Le fils et petit-fils de Mangemort.

Celui qu'elle n'arrivait pas à encadrer car il défendait les choix de sa famille. Pour sa défense, il avait protégé Eugene, harcelé pour sa naissance. Il était devenu son ami. Il suivait le cours d'études des moldus. Il n'avait jamais cautionné les actes de barbarie envers les sorciers nés-moldus, les moldus eux-mêmes. Mais défendre les actes de ses ascendants, n'était-ce pas chercher à attirer la sympathie ? A diminuer leurs crimes ?

Sauf qu'il y avait Al.

Al avec qui elle avait grandi.

Eux dont les pères se considéraient comme deux frères.

Eux qui avaient été élevés par les héros de la Guerre, qui étaient leurs héritiers sans pour autant avoir entendu les détails horribles de ce qui avait été commis car leurs parents jugeaient qu'ils n'avaient pas à recréer le traumatisme pour la nouvelle génération.

Al qui, comme elle, exécrait les Mangemorts… et qui était pourtant ami avec le clan Malefoy.

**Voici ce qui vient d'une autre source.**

(** * ITSM incident analytics: the tools of [itsm_analysis/tools/tools.py]

    A shallow embedding of the rule- and statistics-based tools
    ([compute_weekly_trend], [check_sla_breach],
    [detect_priority_inconsistencies], [sla_breach_summary]) and the
    properties the specification states about them.

    Conventions of the embedding.
    - A pandas DataFrame built from the [data] dictionary is the list of its
      rows, in index order, each cell as the frame holds it once pandas has
      built the column: a missing value of a datetime column is [NaT], also
      where the dictionary had [None] beside Timestamps.
    - Python floats (hours, ratios, percentages, rolling averages) are exact
      rationals [Q]; the one non-finite value the code builds,
      [float('inf')], is a constructor of its own.  Rounding of binary
      floating point is not part of the model.
    - A [datetime.timedelta] is its number of microseconds, an integer, as
      CPython stores it; [timedelta(hours=h)] rounds half to even.  The range
      limit of [timedelta] (10^9 days) is not part of the model.
    - A timestamp is its number of seconds since the Unix epoch.
    - [pd.to_datetime] on one value is modelled by what it gives for each
      kind of cell.  On a whole column it reads every cell in one format and
      may refuse cells it would read alone; there it is a parameter of the
      embedding, bound by [Trend.column_parser]. *)

From Stdlib Require Import Ascii String ZArith QArith Qround Lia.
From stdpp Require Import gmap strings list sorting pretty.

Local Open Scope Z_scope.

(** ** Numbers *)

Module Num.

(** [a < b] on floats, as a boolean. *)
Definition Qltb (a b : Q) : bool :=
  Qnum a * QDen b <? Qnum b * QDen a.

(** Nearest integer, ties to the even one: the rounding of Python's
    [round] and of the [timedelta] constructor. *)
Definition round_half_even (q : Q) : Z :=
  let fl := Qfloor q in
  match (2 * (Qnum q mod QDen q)) ?= QDen q with
  | Lt => fl
  | Gt => fl + 1
  | Eq => if Z.even fl then fl else fl + 1
  end.

(** A float that may be [float('inf')]. *)
Inductive xfloat : Type :=
  | Fin (q : Q)
  | PosInf.

(** [x > c] for a finite constant [c]. *)
Definition xgtb (x : xfloat) (c : Q) : bool :=
  match x with
  | Fin q => Qltb c q
  | PosInf => true
  end.

Definition xgt (x : xfloat) (c : Q) : Prop :=
  match x with
  | Fin q => (c < q)%Q
  | PosInf => True
  end.

Definition xle (x : xfloat) (c : Q) : Prop :=
  match x with
  | Fin q => (q <= c)%Q
  | PosInf => False
  end.

(** [round(x, 2)]: [round] leaves [inf] as it is when digits are given. *)
Definition round2 (x : xfloat) : xfloat :=
  match x with
  | Fin q => Fin (inject_Z (round_half_even (q * 100)) / 100)
  | PosInf => PosInf
  end.

End Num.

(** ** [datetime.timedelta] *)

Module Timedelta.

(** Microseconds. *)
Definition t : Type := Z.

(** [timedelta(hours=h)]. *)
Definition of_hours (h : Q) : t :=
  Num.round_half_even (h * 3600000000).

(** [d.total_seconds()]. *)
Definition total_seconds (d : t) : Q :=
  inject_Z d / 1000000.

(** [bool(d)]: a duration is true iff it is not [timedelta(0)]. *)
Definition truthy (d : t) : bool := negb (d =? 0).

(** [a > b]. *)
Definition gtb (a b : t) : bool := b <? a.

End Timedelta.

(** ** Incident rows *)

(** A cell of the [Open_Time__] column, as a row of the frame holds it. *)
Inductive time_cell : Type :=
  | TimeNone                (* [None], in a column of objects *)
  | TimeNaT                 (* [NaT] (or NaN): the missing value of a
                               datetime column *)
  | TimeInvalid             (* a value on which [pd.to_datetime] raises *)
  | TimeStamp (secs : Z).   (* a Timestamp, or a text that reads as this
                               instant, alone and within its column *)

(** The instant a cell stands for, if it stands for one. *)
Definition instant_of (c : time_cell) : option Z :=
  match c with
  | TimeStamp s => Some s
  | _ => None
  end.

Inductive py_exn : Type :=
  | ParserError
  | IndexError.

(** What [pd.to_datetime] gives back for one value: [None], the missing
    timestamp [pd.NaT], or a Timestamp. *)
Inductive datetime : Type :=
  | PyNone
  | NaT
  | At (secs : Z).

Global Instance datetime_eq_dec : EqDecision datetime.
Proof. solve_decision. Defined.

(** [pd.to_datetime] on one cell. *)
Definition to_datetime (c : time_cell) : py_exn + datetime :=
  match c with
  | TimeNone => inr PyNone
  | TimeNaT => inr NaT
  | TimeInvalid => inl ParserError
  | TimeStamp s => inr (At s)
  end.

(** [pd.notna] on an [Open_Time__] cell. *)
Definition time_notna (c : time_cell) : bool :=
  match c with
  | TimeNone | TimeNaT => false
  | TimeInvalid | TimeStamp _ => true
  end.

(** One row of the snapshot.  [Handle_Time_hrs] is [None] for a missing
    value (NaN), the case [pd.notna] rejects. *)
Record incident : Type := {
  Incident_ID : string;
  Priority_enc : Z;
  Impact_enc : Z;
  Urgency_enc : Z;
  Handle_Time_hrs : option Q;
  Open_Time__ : time_cell
}.

Inductive severity : Type := Critical | High | Medium | Low.

Global Instance severity_eq_dec : EqDecision severity.
Proof. solve_decision. Defined.

(** ** [check_sla_breach] *)

Module SLA.

(** A key of the [sla_definitions] dictionary the caller passes. *)
Inductive sla_key : Type :=
  | KTuple (impact urgency : Z)
  | KStr (s : string).

(** The f-string ["{impact}_{urgency}"]. *)
Definition fmt_key (impact urgency : Z) : string :=
  pretty impact +:+ "_" +:+ pretty urgency.

Definition str_key (k : sla_key) : string :=
  match k with
  | KTuple i u => fmt_key i u
  | KStr s => s
  end.

(** The first loop: the table re-keyed by strings, later items winning. *)
Definition str_sla_definitions (sla_definitions : list (sla_key * Timedelta.t))
  : gmap string Timedelta.t :=
  foldl (λ m kv, <[str_key kv.1 := kv.2]> m) ∅ sla_definitions.

(** [Breach_Time] holds the text [isoformat()] gives: the text of a
    Timestamp stands for its instant, ['NaT'] for [NaT]. *)
Record indicator : Type := {
  ind_Incident_ID : string;
  breach : bool;
  ind_Breach_Time : datetime
}.

Record breach_detail : Type := {
  bd_Incident_ID : string;
  bd_Priority_enc : Z;
  bd_Impact_enc : Z;
  bd_Urgency_enc : Z;
  bd_Handle_Time_hrs : Q;
  SLA_Duration_hrs : Q;
  Breach_Time : datetime;
  Severity : severity;
  Breach_Ratio : Num.xfloat
}.

Record report : Type := {
  breaches : list indicator;
  breached_details : list breach_detail;
  total_incidents_analyzed : nat;
  total_sla_breaches : nat;
  sla_breach_percentage : Q
}.

(** [handle_time / sla_hours if sla_hours > 0 else float('inf')]. *)
Definition breach_ratio (handle_time sla_hours : Q) : Num.xfloat :=
  if Num.Qltb 0 sla_hours then Num.Fin (handle_time / sla_hours)
  else Num.PosInf.

(** The [if]/[elif] chain on the ratio. *)
Definition severity_of_ratio (r : Num.xfloat) : severity :=
  if Num.xgtb r 2 then Critical
  else if Num.xgtb r (3 # 2) then High
  else if Num.xgtb r (12 # 10) then Medium
  else Low.

(** The mutable state of the main loop. *)
Record loop_state : Type := {
  st_breaches : list indicator;
  st_details : list breach_detail;
  st_total : nat
}.

Definition init_state : loop_state :=
  {| st_breaches := []; st_details := []; st_total := 0 |}.

(** [try: open_time = pd.to_datetime(raw) except Exception: open_time = None]. *)
Definition parse_open_time (c : time_cell) : datetime :=
  match to_datetime c with
  | inr o => o
  | inl _ => PyNone
  end.

(** [bool(open_time)]: [None] is false; a Timestamp is true, and so is
    [pd.NaT]. *)
Definition truthy (open_time : datetime) : bool :=
  match open_time with
  | PyNone => false
  | NaT | At _ => true
  end.

(** [open_time.isoformat() if open_time else None]. *)
Definition isoformat_or_none (open_time : datetime) : datetime :=
  if truthy open_time then open_time else PyNone.

(** The guard [pd.notna(handle_time) and open_time and sla_duration] as the
    values it lets through. *)
Definition guard (handle_time : option Q) (open_time : datetime)
    (sla_duration : option Timedelta.t)
  : option (Q * datetime * Timedelta.t) :=
  match handle_time, sla_duration with
  | Some h, Some d =>
      if truthy open_time && Timedelta.truthy d
      then Some (h, open_time, d) else None
  | _, _ => None
  end.

Definition detail_of (row : incident) (h : Q) (ot : datetime)
    (d : Timedelta.t) : breach_detail :=
  let sla_hours := (Timedelta.total_seconds d / 3600)%Q in
  let ratio := breach_ratio h sla_hours in
  {| bd_Incident_ID := Incident_ID row;
     bd_Priority_enc := Priority_enc row;
     bd_Impact_enc := Impact_enc row;
     bd_Urgency_enc := Urgency_enc row;
     bd_Handle_Time_hrs := h;
     SLA_Duration_hrs := (Timedelta.total_seconds d / 3600)%Q;
     Breach_Time := isoformat_or_none ot;
     Severity := severity_of_ratio ratio;
     Breach_Ratio := Num.round2 ratio |}.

Sa mère avait-elle eu raison ?

Avait-elle eu l'esprit trop fermé ?

Certes, ils avaient changé de camp à la dernière minute. Mais ils avaient aidé le bon camp au final. Narcissa Malefoy avait eu l'audace de s'opposer au Mage Noir en lui mentant sur la mort de son plus mortel ennemi, dans l'espoir de sauver son enfant. C'était en soi un acte de résistance, un acte modeste, déguisé, sans doute intéressé. Sauf qu'en considérant qui était sa sœur… Bellatrix Lestrange n'aurait jamais eu le cran de le faire, trop endoctrinée par Voldemort. Après la défaite du Seigneur des Ténèbres, ils s'étaient fait tout petits. Lucius avait payé sa dette à la société magique comme n'importe quel citoyen. Sa mère avait été accueillie chez eux, elle, une « Sang de Bourbe » comme elle aurait été appelée jadis.

Oui, si Albus était amoureux de Scorpius, c'était qu'il voyait en lui quelque chose qu'elle n'arrivait pas à voir elle-même, sans doute à cause d'œillères qu'elle s'imposait dans sa vision manichéenne du monde.

Elle aimait son cousin, le voyait presque comme un petit frère et au-delà du nom de son aimé, se découvrir n'était jamais simple et il aurait besoin de soutien.

Appréciait-elle soudainement Scorpius ?

Non.

Mais au nom d'Albus, elle était prête à faire un effort, à ne plus le rejeter s'il essayait d'entamer le dialogue avec elle, si toutefois il le souhaitait. Ce n'était pas parce qu'elle était prête qu'il devait être à sa disposition, tout comme elle devait accepter que son cousin se méfie de son revirement. Sa confiance, elle devait la mériter, comme tout chose dans la vie d'ailleurs.

Aussi ne fut-elle pas surprise quand, le lendemain, quand elle leur dit bonjour à tous les deux, mentionnant l'héritier Malefoy par son prénom, elle constata leurs mines ébahies, confuses et peut-être même incrédules.

Cela risquait d'être long.

Mais cela en valait largement la peine.